WHAT IS REQUIRED: What number of lines in the entries below include the string "Definition"? Respond with that number alone.

[Stored data entries]
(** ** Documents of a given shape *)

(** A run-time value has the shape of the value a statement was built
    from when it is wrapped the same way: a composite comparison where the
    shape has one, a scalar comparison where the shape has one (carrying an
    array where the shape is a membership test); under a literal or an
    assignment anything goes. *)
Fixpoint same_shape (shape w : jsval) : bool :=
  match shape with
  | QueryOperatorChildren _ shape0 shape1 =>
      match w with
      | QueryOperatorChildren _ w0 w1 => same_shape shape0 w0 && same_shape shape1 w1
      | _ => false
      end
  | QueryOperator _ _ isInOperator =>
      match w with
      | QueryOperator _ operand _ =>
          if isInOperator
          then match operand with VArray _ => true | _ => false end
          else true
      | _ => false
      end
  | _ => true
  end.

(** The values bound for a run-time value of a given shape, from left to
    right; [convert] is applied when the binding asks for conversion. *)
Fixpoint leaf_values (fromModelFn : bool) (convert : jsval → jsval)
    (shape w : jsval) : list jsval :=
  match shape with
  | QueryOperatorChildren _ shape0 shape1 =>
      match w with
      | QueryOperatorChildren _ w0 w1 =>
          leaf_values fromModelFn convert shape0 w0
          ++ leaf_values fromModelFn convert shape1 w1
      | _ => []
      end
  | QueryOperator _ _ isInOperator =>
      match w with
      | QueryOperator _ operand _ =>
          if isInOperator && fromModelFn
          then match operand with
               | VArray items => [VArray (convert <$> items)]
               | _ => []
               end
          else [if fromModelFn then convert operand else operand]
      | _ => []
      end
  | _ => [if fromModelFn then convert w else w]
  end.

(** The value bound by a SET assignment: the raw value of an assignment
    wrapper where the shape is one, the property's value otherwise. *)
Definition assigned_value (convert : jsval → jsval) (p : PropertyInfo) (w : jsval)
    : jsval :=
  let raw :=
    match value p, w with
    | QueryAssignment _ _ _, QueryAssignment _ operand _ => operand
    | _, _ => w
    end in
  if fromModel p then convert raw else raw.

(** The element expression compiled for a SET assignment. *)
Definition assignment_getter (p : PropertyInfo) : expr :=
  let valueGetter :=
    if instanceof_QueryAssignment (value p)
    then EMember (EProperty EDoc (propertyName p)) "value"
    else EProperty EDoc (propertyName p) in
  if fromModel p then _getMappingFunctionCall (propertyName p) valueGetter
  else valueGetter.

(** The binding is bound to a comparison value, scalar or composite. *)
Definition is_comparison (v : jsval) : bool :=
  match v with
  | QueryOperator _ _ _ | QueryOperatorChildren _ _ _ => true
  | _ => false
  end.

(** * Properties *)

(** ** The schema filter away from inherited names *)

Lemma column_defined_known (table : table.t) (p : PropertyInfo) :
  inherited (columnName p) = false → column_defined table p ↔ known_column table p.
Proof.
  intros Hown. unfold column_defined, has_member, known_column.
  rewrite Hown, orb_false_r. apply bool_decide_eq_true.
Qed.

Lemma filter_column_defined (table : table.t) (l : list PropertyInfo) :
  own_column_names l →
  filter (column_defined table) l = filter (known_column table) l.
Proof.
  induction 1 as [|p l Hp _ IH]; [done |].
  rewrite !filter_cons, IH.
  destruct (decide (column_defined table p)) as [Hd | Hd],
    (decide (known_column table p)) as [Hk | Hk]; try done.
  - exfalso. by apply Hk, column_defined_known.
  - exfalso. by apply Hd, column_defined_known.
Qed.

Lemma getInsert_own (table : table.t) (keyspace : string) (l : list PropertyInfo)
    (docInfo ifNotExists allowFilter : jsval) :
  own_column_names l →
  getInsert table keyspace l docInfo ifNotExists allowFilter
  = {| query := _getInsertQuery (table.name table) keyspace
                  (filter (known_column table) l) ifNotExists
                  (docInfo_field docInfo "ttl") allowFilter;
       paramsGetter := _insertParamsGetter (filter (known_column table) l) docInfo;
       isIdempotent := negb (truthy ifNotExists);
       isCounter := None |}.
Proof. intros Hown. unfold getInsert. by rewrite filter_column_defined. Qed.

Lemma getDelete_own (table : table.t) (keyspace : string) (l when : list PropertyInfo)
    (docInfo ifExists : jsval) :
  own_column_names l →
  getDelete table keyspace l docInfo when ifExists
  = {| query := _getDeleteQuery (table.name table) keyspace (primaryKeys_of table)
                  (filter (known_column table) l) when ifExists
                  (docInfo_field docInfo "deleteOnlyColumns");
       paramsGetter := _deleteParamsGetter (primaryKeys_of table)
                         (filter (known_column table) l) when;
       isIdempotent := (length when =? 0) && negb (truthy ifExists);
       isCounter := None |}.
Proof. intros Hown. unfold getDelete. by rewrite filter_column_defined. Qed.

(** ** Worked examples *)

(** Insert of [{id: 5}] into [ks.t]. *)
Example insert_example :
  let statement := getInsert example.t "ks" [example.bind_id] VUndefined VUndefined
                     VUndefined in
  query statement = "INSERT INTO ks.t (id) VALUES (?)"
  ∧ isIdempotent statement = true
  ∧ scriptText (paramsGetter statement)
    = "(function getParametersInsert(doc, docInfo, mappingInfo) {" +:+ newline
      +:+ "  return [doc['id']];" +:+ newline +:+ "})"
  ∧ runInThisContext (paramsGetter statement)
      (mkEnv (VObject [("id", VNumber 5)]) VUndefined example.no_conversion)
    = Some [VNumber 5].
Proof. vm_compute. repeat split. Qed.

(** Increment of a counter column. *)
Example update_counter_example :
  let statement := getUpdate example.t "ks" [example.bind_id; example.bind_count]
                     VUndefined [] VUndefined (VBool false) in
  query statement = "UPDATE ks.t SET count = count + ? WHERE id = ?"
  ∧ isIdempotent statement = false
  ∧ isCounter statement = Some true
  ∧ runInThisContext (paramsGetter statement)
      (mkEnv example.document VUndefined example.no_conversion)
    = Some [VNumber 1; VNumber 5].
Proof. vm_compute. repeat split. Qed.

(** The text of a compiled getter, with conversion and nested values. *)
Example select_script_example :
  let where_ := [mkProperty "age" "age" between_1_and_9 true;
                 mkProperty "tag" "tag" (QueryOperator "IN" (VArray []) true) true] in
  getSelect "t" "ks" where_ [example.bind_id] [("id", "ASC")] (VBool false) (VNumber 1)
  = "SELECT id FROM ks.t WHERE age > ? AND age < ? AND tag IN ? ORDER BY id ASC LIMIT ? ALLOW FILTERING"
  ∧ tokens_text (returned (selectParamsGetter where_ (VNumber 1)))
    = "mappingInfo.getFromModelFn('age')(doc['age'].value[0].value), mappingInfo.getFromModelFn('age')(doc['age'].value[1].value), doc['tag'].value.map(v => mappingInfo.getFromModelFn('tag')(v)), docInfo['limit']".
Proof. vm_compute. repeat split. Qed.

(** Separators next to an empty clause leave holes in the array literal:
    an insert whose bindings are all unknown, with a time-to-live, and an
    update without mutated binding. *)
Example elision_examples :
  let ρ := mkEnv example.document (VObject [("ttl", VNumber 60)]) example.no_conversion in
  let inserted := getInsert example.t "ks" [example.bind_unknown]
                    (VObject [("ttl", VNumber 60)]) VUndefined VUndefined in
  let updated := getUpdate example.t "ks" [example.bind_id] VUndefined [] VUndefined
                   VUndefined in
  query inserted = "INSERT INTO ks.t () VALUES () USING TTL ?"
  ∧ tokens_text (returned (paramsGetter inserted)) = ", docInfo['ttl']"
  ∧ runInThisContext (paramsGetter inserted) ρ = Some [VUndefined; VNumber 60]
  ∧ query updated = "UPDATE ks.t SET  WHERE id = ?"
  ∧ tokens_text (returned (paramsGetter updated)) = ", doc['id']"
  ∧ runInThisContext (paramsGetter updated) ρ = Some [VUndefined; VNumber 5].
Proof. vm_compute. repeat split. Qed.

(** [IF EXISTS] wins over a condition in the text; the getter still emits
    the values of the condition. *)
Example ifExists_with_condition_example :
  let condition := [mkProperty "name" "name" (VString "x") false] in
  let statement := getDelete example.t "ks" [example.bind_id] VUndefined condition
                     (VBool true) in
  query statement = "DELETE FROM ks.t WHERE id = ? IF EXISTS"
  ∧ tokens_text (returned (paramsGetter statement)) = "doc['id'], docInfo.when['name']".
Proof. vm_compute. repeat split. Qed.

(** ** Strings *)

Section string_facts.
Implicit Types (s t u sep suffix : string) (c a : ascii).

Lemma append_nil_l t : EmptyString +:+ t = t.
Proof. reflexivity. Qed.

EXERCISE OUTPUT: 3